Task goal:
Please report how many lines of the listing hold the word "Hnot". Add nothing to the number.

Records provided:
Lemma next_timer_due now now' m : timers_ok m → clock_fits now m → m_previouseTime m ≤ now → now ≤ now' →
  due now' m ≠ [] ↔ m_timers m ≠ [] ∧ now + (getNextTimer now m).2 ≤ now'.
Proof.
  intros Hok [Hnow Hfit] Hp Hn.
  assert (rollover now' m = false) as Hr.
  { unfold rollover, detectClockRollover. simpl. by destruct (Z.ltb_spec now' (m_previouseTime m)); [lia|]. }
  unfold getNextTimer. simpl. destruct (m_timers m) as [|a l] eqn:Hl.
  { unfold due. rewrite Hr, Hl. simpl. naive_solver. }
  assert (now' < next_of (m_heap m) a ∨ next_of (m_heap m) a ≤ now' ∧ a ∈ due now' m) as Hcase.
  { destruct (Z_lt_le_dec now' (next_of (m_heap m) a)) as [|Hle]; [by left|right]. split; [done|].
    unfold due. rewrite Hr, Hl. rewrite list_elem_of_filter. split; [done|left]. }
  assert (0 ≤ next_of (m_heap m) a < 2 ^ 64) by (apply Hfit; left).
  set (d := if _ <=? now then 0 else _).
  assert (now + d = Z.max now (next_of (m_heap m) a)) as Hd.
  { unfold d. destruct (Z.leb_spec (next_of (m_heap m) a) now); [lia|]. rewrite u64_id; unfold in_u64, UINT64_MAX; lia. }
  destruct Hcase as [Hlt|[Hle Hin]].
  - rewrite (due_early now' m a l) by done. split; [done|lia].
  - split; [split; [done|lia]|]. intros _ H'. rewrite H' in Hin. by apply elem_of_nil in Hin.
Qed.
End timers.
Definition item_data (it : WsItem) : Bytes := match it with ItemFrame msg _ => msg.2 | _ => [] end.
Definition item_opcode (opcode : Z) (it : WsItem) : Z :=
  match it with ItemFrame msg _ => opcode_after opcode msg.1 | _ => opcode end.
Definition item_reply (it : WsItem) : Bytes := match it with ItemPing => head_bytes pong_head | _ => [] end.
Definition item_fits (it : WsItem) : Prop := match it with ItemFrame msg _ => frame_ok msg | _ => True end.

Definition item_bytes (client : bool) (it : WsItem) : Bytes :=
  match it with
  | ItemFrame msg r => concat (frame_buffers msg client false r)
  | ItemPing => head_bytes ping_head
  | ItemPong => head_bytes pong_head
  end.

Lemma frame_buffers_ok msg client fin r : buffer_ok msg.2 → Forall buffer_ok (frame_buffers msg client fin r).
Proof.
  intros Hd. unfold frame_buffers. constructor; [done|]. apply Forall_app. split.
  - unfold length_bytes. destruct (_ <? _); [constructor|]. destruct (_ <? _); repeat constructor; done.
  - unfold buffer_ok in *. destruct client; repeat constructor; rewrite ?xor_mask_length, ?le_bytes_length; lia.
Qed.

Lemma send_message_ok msg client fin r i o c : buffer_ok msg.2 →
  WSSendMessage writes msg client fin r (mkStream i o c) =
    (mkStream i (o ++ concat (frame_buffers msg client fin r)) c, i32 (Z.of_nat (length msg.2) + 2)).
Proof. intros Hd. unfold WSSendMessage. by rewrite write_all_ok by (by apply frame_buffers_ok). Qed.

Lemma send_items_ok client l i o c : Forall item_fits l →
  send_items client l (mkStream i o c) = mkStream i (o ++ (l ≫= item_bytes client)) c.
Proof.
  intros Hl. revert o. induction Hl as [|it l Hit _ IH]; intros o; [simpl; by rewrite app_nil_r|].
  change (send_items client (it :: l) (mkStream i o c)) with (send_items client l (send_item client it (mkStream i o c))).
  assert (send_item client it (mkStream i o c) = mkStream i (o ++ item_bytes client it) c) as ->.
  { destruct it as [msg r| |]; cbn [send_item item_bytes].
    - rewrite send_message_ok; [done|]. apply Hit.
    - unfold WSPing. by rewrite send_head_ok.
    - unfold WSPong. by rewrite send_head_ok. }
  rewrite IH, bind_cons. by rewrite app_assoc.
Qed.

Lemma recv_items l b fuel opcode cur acc i o c : Forall item_fits l → 0 ≤ cur →
  cur + Z.of_nat (length (l ≫= item_data)) < max_size →
  recv_loop reads writes max_size (length l + fuel) (negb b) opcode cur acc
    (mkStream ((l ≫= item_bytes b) ++ i) o c) =
  recv_loop reads writes max_size fuel (negb b) (foldl item_opcode opcode l)
    (cur + Z.of_nat (length (l ≫= item_data))) (acc ++ (l ≫= item_data))
    (mkStream i (o ++ (l ≫= item_reply)) c).
Proof.
  intros Hl. revert opcode cur acc o. induction Hl as [|it l Hit _ IH]; intros opcode cur acc o Hcur Hsize.
  { simpl. by rewrite !app_nil_r, Z.add_0_r. }
  rewrite !bind_cons, <-!app_assoc in *. rewrite length_app in Hsize. cbn [length Nat.add foldl].
  destruct it as [msg r| |]; cbn [item_bytes item_opcode item_data item_reply] in *.
  - rewrite recv_frame by (done || lia). rewrite IH by lia. rewrite <-app_assoc. cbn [app].
    f_equal. rewrite length_app. lia.
  - fold ping_head. rewrite recv_ping, IH by (simpl in *; lia). by rewrite <-app_assoc.
  - rewrite recv_pong, IH by (simpl in *; lia). done.
Qed.

Lemma item_bytes_some b it : item_fits it → item_bytes b it ≠ [].
Proof. by destruct it as [msg r| |]. Qed.

Lemma recv_message l b msg r i o c : Forall item_fits l → frame_ok msg →
  Z.of_nat (length ((l ≫= item_data) ++ msg.2)) < max_size →
  WSRecvMessage reads writes max_size (negb b)
    (mkStream ((l ≫= item_bytes b) ++ concat (frame_buffers msg b true r) ++ i) o c) =
  Some (mkStream i (o ++ (l ≫= item_reply)) c,
        Some (opcode_after (foldl item_opcode 0 l) msg.1, (l ≫= item_data) ++ msg.2)).
Proof.
  intros Hl Hm Hsize. unfold WSRecvMessage. rewrite length_app in Hsize. cbn [st_in].
  set (w := (l ≫= item_bytes b) ++ _ ++ i).
  assert (length l ≤ length w)%nat as Hlen.
  { unfold w. rewrite length_app. clear -Hl. induction Hl as [|it l Hit _ IH]; [cbn [length]; lia|].
    pose proof (item_bytes_some b it Hit). rewrite bind_cons, length_app. cbn [length].
    assert (0 < length (item_bytes b it))%nat by (destruct (item_bytes b it); [done|cbn [length]; lia]). lia. }
  replace (S (length w)) with (length l + S (length w - length l))%nat by lia. unfold w at 2.
  rewrite recv_items by (done || lia). rewrite recv_frame by (done || lia). by cbn [app].
Qed.
(** Heads whose opcode is no data and no ping are passed over, and nothing else is. *)
Lemma recv_skip rc h i o c : 0 ≤ wh_opcode h < 16 → 0 ≤ wh_payload h < 128 →
  wh_opcode h ∉ [PING; CONTINUE; TEXT_FRAME; BIN_FRAME] → 
  WSRecvMessage reads writes max_size rc (mkStream (head_bytes h ++ i) o c) =
  WSRecvMessage reads writes max_size rc (mkStream i o c).
Proof.
  intros Ho Hp Hnot. unfold WSRecvMessage at 1. cbn [st_in]. cbn [recv_loop].
  destruct (read_head h i o c Ho Hp) as [-> ->]. cbn [Z.leb Z.compare].
  rewrite !not_elem_of_cons in Hnot. destruct Hnot as (H1 & H2 & H3 & H4 & _).
  rewrite (proj2 (Z.eqb_neq (wh_opcode h) PING)) by done.
  rewrite (proj2 (Z.eqb_neq (wh_opcode h) CONTINUE)), (proj2 (Z.eqb_neq (wh_opcode h) TEXT_FRAME)),
    (proj2 (Z.eqb_neq (wh_opcode h) BIN_FRAME)) by done. cbn [orb].
  destruct (recv_total reads writes max_size (S (length i)) rc 0 0 [] (mkStream i o c)) as (r & Hr & _);
    [done|cbn; lia|done|by left|].
  unfold WSRecvMessage. cbn [st_in]. rewrite Hr.
  pose proof (recv_loop_enough reads writes max_size 1 _ _ _ _ _ _ _ Hr) as Hm.
  rewrite length_app. change (length (head_bytes h) + length i)%nat with (1 + S (length i))%nat.
  by destruct (wh_opcode h =? PONG).
Qed.
Definition data_opcode (op : Z) : Prop := op ∈ [CONTINUE; TEXT_FRAME; BIN_FRAME].

Lemma data_opcode_tests op : data_opcode op →
  (op =? PING) = false ∧ (op =? PONG) = false ∧ (op =? CONTINUE) || (op =? TEXT_FRAME) || (op =? BIN_FRAME) = true.
Proof. intros [->|[->|[->|[]%not_elem_of_nil]%elem_of_cons]%elem_of_cons]%elem_of_cons; done. Qed.

(** The frames that close: unmasked ones to a server, too long ones, empty ones. *)
Lemma recv_refuse rc h i o c : 0 ≤ wh_opcode h < 16 → 0 ≤ wh_payload h < 128 → data_opcode (wh_opcode h) →
  (rc = false ∧ wh_mask h = false) ∨ ((rc = true ∨ wh_mask h = true) ∧ wh_payload h < 126 ∧ max_size ≤ wh_payload h) ∨
    (rc = true ∧ wh_mask h = false ∧ wh_payload h = 0) →
  WSRecvMessage reads writes max_size rc (mkStream (head_bytes h ++ i) o c) = Some (mkStream i o true, None).
Proof.
  intros Ho Hp Hd Hcase. unfold WSRecvMessage. cbn [recv_loop]. destruct (read_head h i o c Ho Hp) as [-> ->].
  cbn [Z.leb Z.compare]. destruct (data_opcode_tests _ Hd) as (-> & -> & ->).
  destruct Hcase as [[-> ->]|[(Hm & Hsmall & Hbig)|(-> & -> & Hz)]]; [done| |].
  - assert (negb rc && negb (wh_mask h) = false) as -> by (destruct Hm as [-> | ->]; [done|by rewrite andb_false_r]).
    assert (u64 (0 + wh_payload h) = wh_payload h) as Hu by (rewrite Z.add_0_l; apply u64_id; unfold in_u64, UINT64_MAX; lia).
    destruct (_ && _ && _ && _ && _).
    + unfold ws_recv_small_masked_frame. rewrite Hu. by destruct (Z.leb_spec max_size (wh_payload h)); [|lia].
    + unfold read_length. rewrite !(proj2 (Z.eqb_neq _ _)) by lia. rewrite Hu.
      by destruct (Z.leb_spec max_size (wh_payload h)); [|lia].
  - cbn [negb andb]. unfold read_length. rewrite Hz. cbn [Z.eqb]. by destruct (max_size <=? _).
Qed.

Lemma send_empty op client fin r i o c :
  (WSSendMessage writes (op, []) client fin r (mkStream i o c)).2 = -1.
Proof.
  unfold WSSendMessage. set (m := write_all _ _ _). assert (m.2 = false) as Hm; [|by destruct m as [? []]].
  unfold m. change (frame_buffers (op, []) client fin r) with
    (head_bytes (frame_head op client fin 0) :: if client then [le_bytes 4 r; []] else [[]]).
  generalize (frame_head op client fin 0). intros h. cbn [write_all]. rewrite writeFixSize_ok by done.
  change (Z.of_nat (length (head_bytes h)) <=? 0) with false. cbn [negb]. destruct client; cbn [write_all]; [|done].
  rewrite writeFixSize_ok by (by rewrite le_bytes_length). by rewrite le_bytes_length.
Qed.
End facts.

Exercise answer:
2